Pietra di pazienza di Atiq Rahimi è un lungo monologo, che si svolge tra le quattro pareti di una stanza spoglia, con due finestre schermate da tende con un volo di uccelli.

Siamo in una stanza con al centro un uomo ferito, immobile, in coma a seguito di una pallottola alla base del collo presa durante un combattimento, ironia della sorte, con la sua milizia. La moglie lo assiste, si prende cura di lui. All’inizio la donna respira e sgrana il rosario con cui prega in continuazione Allah, al ritmo del respiro di lui. La donna deve pregare per 99 giorni. E ogni giorno, da mattino a sera, deve recitare uno dei 99 nomi di Allah seguendo il ritmo del respiro dell’uomo. Pare sofferente ed addolorata per il destino del marito, per un futuro con lui che non sa se si concretizzerà. A poco a poco, pagina dopo pagina subentrano, però, altri sentimenti la preoccupazione di una donna lasciata sola in un ambiente ostile, la presenza di due bambine piccole, le sue figlie, che lei deve difendere, di cui si deve occupare. I suoi gesti di cura, cambiare la flebo, mettere le gocce di collirio negli occhi, lavarlo e cambiarlo che all’inizio paiono gesti di amore e di affetto diventano a poco a poco rabbiosi. Perché ha voluto fare l’eroe, in nome di che cosa? E la donna inizia a parlare con quel corpo immobile che ha davanti, a raccontare la sua vita, il fidanzamento con questo presunto eroe combattente che ha conosciuto solo dopo tre anni, di cui all’epoca era orgogliosa. Parla di se stessa, dei rapporti con il marito, con suo padre, con i suoceri. In una lenta progressione, come se il continuo silenzio del marito la portasse a confidare a quel corpo inerte, quello che ha nel cuore, i pesi della sua intera esistenza. E quello che all’inizio pareva tenerezza lascia il posto al disprezzo nei confronti di un uomo che non ha capito nulla di lei. Inizia a ricordare la goffaggine dei suoi approcci, l’incapacità e la mancanza di volontà di soddisfarla sessualmente, l’aver cercato il sangue la prima notte di nozze, senza accorgersi che era sangue mestruale, bandendola poi nei giorni ‘impuri’, l’ipocrisia che domina ogni aspetto della loro relazione. Gli racconta dell’importanza della figura della zia, ripudiata perché sterile, ma presenza costante ed affettuosa della sua vita.

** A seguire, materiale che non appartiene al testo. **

(** * Seed hypothesis search of the rugs.fun analysis scripts

    A shallow embedding of the parts of [seed_analysis_code.py]
    ([RugsTimeSeedAnalyzer]) and [analysis_tools.py] ([RugsDataAnalyzer])
    that load game records, enumerate hash(time, secret) candidates against
    the observed server seeds, and validate the surviving hypotheses on the
    games that follow the sample.

    Layout of the search in the source.  [brute_force_seed_generation]
    binds [sample = self.games[:sample_size]], [common_secrets] and
    [salt_formats]; the loops that read those four names (the extraction of
    timestamps and seeds, the enumeration, the validation and the final
    [return found_patterns]) are the statements that follow, printed in the
    source file under [run_quick_analysis].  The embedding takes the loops
    as one body, [search], whose free names are its arguments, and binds
    them in [brute_force_seed_generation] as the source does.

    Conventions.
    - A Python [str] is a Rocq [string] holding its UTF-8 code units, so
      [str.encode()] is the identity on the representation.
    - A game is the dict of one record; only the keys ['gameId'],
      ['timestamp'] and ['serverSeed'] are read, each modelled as an
      optional [str] ([None] when the key is absent).  [self.games] is a
      list of such records, and a data file holds them: one per line, or
      in one JSON array.  A file read whole may also hold [null], a
      boolean or a number, which [load_data] assigns to [self.games]
      before it fails on it; a file that holds a string or an object is
      not covered.
    - The master file of the collector is decoded to JSON values of any
      kind; what pandas does with the values of the columns is a
      parameter.
    - The hashlib digests, the [datetime] arithmetic and the binary64
      arithmetic of [float] are written out; what belongs to the machine
      the script runs on (the ISO-8601 parser of the installed Python, the
      local time zone, the JSON decoder) is a member of [Platform].
    - Exceptions are values of [result]; [print] appends a line to the
      output carried by the monad [M]. *)

From Stdlib Require Import ZArith List String Ascii Bool Lia Uint63.
From Stdlib Require Import DecimalString SpecFloat.
Import ListNotations.
Open Scope list_scope.
Open Scope string_scope.
(** The precondition for spending a pay-to-script-hash output: the
    input script is compiled from data pushes alone and is push-only,
    the last element it pushes is the serialized redeem script, the
    witness is empty, and the output script embeds the 20-byte hash160
    of that element. *)
Definition scripthash_ready (ctx : Context.t) : Prop :=
  exists redeem items,
    Context.redeem ctx = Some redeem
    /\ Context.input ctx
       = Script.compile
           (map Opcode.fromData (items ++ [Script.toRaw redeem]))
    /\ Script.isPushOnly (Context.input ctx) = true
    /\ last_push (Context.input ctx) = Some (Script.toRaw redeem)
    /\ Context.witness ctx = []
    /\ Script.getScripthash (Context.output ctx)
       = Some (crypto_hash160 (Script.toRaw redeem))
    /\ blen (crypto_hash160 (Script.toRaw redeem)) = 20.

(** The precondition for spending a native witness-script-hash output:
    the input script is empty, the last element of the witness is the
    serialized redeem script, and the output script is the version-0
    witness program whose 32-byte program is the sha256 of that
    element. *)
Definition witness_scripthash_ready (ctx : Context.t) : Prop :=
  exists redeem items,
    Context.redeem ctx = Some redeem
    /\ Context.input ctx = Script.empty
    /\ Context.witness ctx = items ++ [Script.toRaw redeem]
    /\ last (Context.witness ctx) [] = Script.toRaw redeem
    /\ Context.output ctx
       = Script.fromProgram 0 (crypto_sha256 (Script.toRaw redeem))
    /\ Script.getProgram (Context.output ctx)
       = Some (0, crypto_sha256 (Script.toRaw redeem))
    /\ blen (crypto_sha256 (Script.toRaw redeem)) = 32.

(** ** The three fuzz loops *)

(** The world after one more call, and after more log lines. *)
Definition called (c : Call) (w : World) : World :=
  mkWorld (rng w) (logs w) (calls w ++ [c]).

Definition logged (lines : list (list LogArg)) (w : World) : World :=
  mkWorld (rng w) (logs w ++ lines) (calls w).

(** What one round of a [for (;;)] loop ends with. *)
Inductive Outcome : Type := Continue | Break.

(** The variables a loop carries from one round to the next. *)
Record LoopState : Type := mkLoop { tx : TX.t; total : Z }.

(** What a loop has come to when the fuel is spent: still running, or
    left through [break]. *)
Inductive Run : Type :=
| Running (st : LoopState)
| Finished.

Fixpoint loop (iter : LoopState -> M (Outcome * LoopState)) (fuel : nat)
    (st : LoopState) : M Run :=
  match fuel with
  | O => ret (Running st)
  | S fuel' =>
      r <- iter st ;;
      match fst r with
      | Continue => loop iter fuel' (snd r)
      | Break => ret Finished
      end
  end.

(** The loop does what the outcome [r] of its round says: on
    [continue] it goes on to the next round from the state and world
    the round left, on [break] it ends, and an exception that leaves
    the round leaves the loop. *)
Definition loop_follows (iter : LoopState -> M (Outcome * LoopState))
    (fuel : nat) (st : LoopState) (w : World) (r : Result Outcome)
    (st' : LoopState) (w' : World) : Prop :=
  match r with
  | Ok Continue => loop iter (S fuel) st w = loop iter fuel st' w'
  | Ok Break => loop iter (S fuel) st w = (Ok Finished, w')
  | Throw e => loop iter (S fuel) st w = (Throw e, w')
  end.
(* ===== verification/_CoqProject ===== *)
-Q . S2P
Prelude.v
CircuitBreaker.v
Chain.v
RateLimiter.v
Retry.v
Str.v
Unicode.v
Order.v
Cron.v
Json.v
StepContext.v
Condition.v
Dialect.v
Filter.v
Specification.v
QueryParser.v
StepInvoker.v
Closure.v
Kahn.v
SagaOrder.v
Validator.v
Saga.v
Tcc.v
Workflow.v
Executions.v
DeadLetters.v
Signals.v
Composition.v
Cache.v
EventStore.v
Repository.v
Outbox.v
Validators.v
RuleEngine.v
RuleActions.v
Plugins.v
PluginManager.v
Session.v
SessionLayer.v
SessionLimit.v
Transactional.v
Globs.v
Access.v
Acl.v
Migrations.v
Profiles.v
ConfigSources.v
Placeholders.v
Binder.v
Registry.v
Paging.v
CustomQuery.v
AnyType.v
Lifecycle.v
Aop.v
Cqrs.v
ContainerConditions.v
Suggestions.v
Container.v
ContainerScan.v
Kernel.v
Eda.v
Listener.v
Externalize.v
Scheduling.v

E dalle sue parole emerge che cosa voglia dire essere donna in Afghanistan. In una società fortemente maschilista e ignorante, la condizione femminile è misera, senza nessuna via d’uscita, tutte le colpe, comprese quelle sui meccanismi della procreazione, sono sue. Procedendo però le sue parole, le accuse che rivolge al marito, le riflessioni che fa rendono le sue parole universale, possibili e veritiere in qualsiasi latitudine o paese del mondo.

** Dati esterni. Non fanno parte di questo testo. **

(** Turns the boolean comparisons of the context into propositions. *)
Ltac bool_to_prop :=
  repeat match goal with
  | H : (_ <? _)%Z = true |- _ => apply Z.ltb_lt in H
  | H : (_ <? _)%Z = false |- _ => apply Z.ltb_ge in H
  | H : (_ <=? _)%Z = true |- _ => apply Z.leb_le in H
  | H : (_ <=? _)%Z = false |- _ => apply Z.leb_gt in H
  | H : (_ =? _)%Z = true |- _ => apply Z.eqb_eq in H
  | H : (_ =? _)%Z = false |- _ => apply Z.eqb_neq in H
  | H : (_ <? _)%nat = true |- _ => apply Nat.ltb_lt in H
  | H : (_ <? _)%nat = false |- _ => apply Nat.ltb_ge in H
  | H : (_ <=? _)%nat = true |- _ => apply Nat.leb_le in H
  | H : (_ <=? _)%nat = false |- _ => apply Nat.leb_gt in H
  | H : (_ =? _)%nat = true |- _ => apply Nat.eqb_eq in H
  | H : (_ =? _)%nat = false |- _ => apply Nat.eqb_neq in H
  | H : _ && _ = true |- _ => apply andb_true_iff in H; destruct H
  | H : _ || _ = false |- _ => apply orb_false_iff in H; destruct H
  | H : negb _ = true |- _ => apply negb_true_iff in H
  | H : negb _ = false |- _ => apply negb_false_iff in H
  end.

(** [split_ifs] followed by the linear arithmetic of the branches. *)
Ltac cases_lia := split_ifs; bool_to_prop; simpl in *; try lia; try congruence.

E procedendo con la narrazione emerge anche il significato del titolo, pietra di pazienza è Sang-e-sabur, la pietra davanti alla quale puoi snocciolare tutte le tue sofferenze perché la pietra assorbe tutti i tuoi dolori, finché un giorno, quando sei finalmente libero dai tormenti, la pietra va in frantumi.

«Sai, la pietra che ti metti davanti… davanti alla quale ti lamenti di tutte le tue sofferenze, dei tutti i tuoi dolori, di tutte le tue pene… a cui confidi tutti i pesi che hai sul cuore e che non osi rivelare agli altri…» Regola il gocciolatore. «Le parli, le parli. E la pietra ti ascolta, assorbe tutte le tue parole, i tuoi segreti, finché un bel giorno va in frantumi. Si sgretola». Pulisce e ometta gli occhi dell’uomo. «E quel giorno sei infine liberato da tutte le tue sofferenze, da tutte le tue pene…. Come si chiama questa pietra?»

E’ stato il suocero il primo a parlarle della pietra e del suo significato simbolico, la Pietra Nera, nella Ka’ba alla Mecca, intorno alla quale girano milioni di pellegrini durante la festa del ‘Aid. E ora quel marito che giace inerte davanti a lei è la sua pietra di pazienza, il contenitore di tutti i suoi dolori, i suoi rimpianti, i suoi rimorsi.

Pietra di pazienza è una sorta di monologo teatrale in cui una giovane donna svela tutti i suoi segreti, mostrando tutto il carico emotivo e non di cui un essere femminile deve farsi carico, a prescindere dal paese in cui nasce, l’impossibilità a confidare i propri stati d’animo e i propri desideri, il disprezzo insito nel comportamento dell’uomo che ha accanto ma che non è interessato a trattarla come persona, a comprenderla fino in fondo. Per la prima volta la donna può parlare senza attirare su di sé il biasimo altrui. Osa e si libera. Parla della sua infanzia, delle sue sofferenze e frustrazioni, della sua solitudine, dei sogni, desideri, timori… apre per la prima volta il suo cuore, libera il peso che ha dentro e ci rende partecipi della sua sofferenza.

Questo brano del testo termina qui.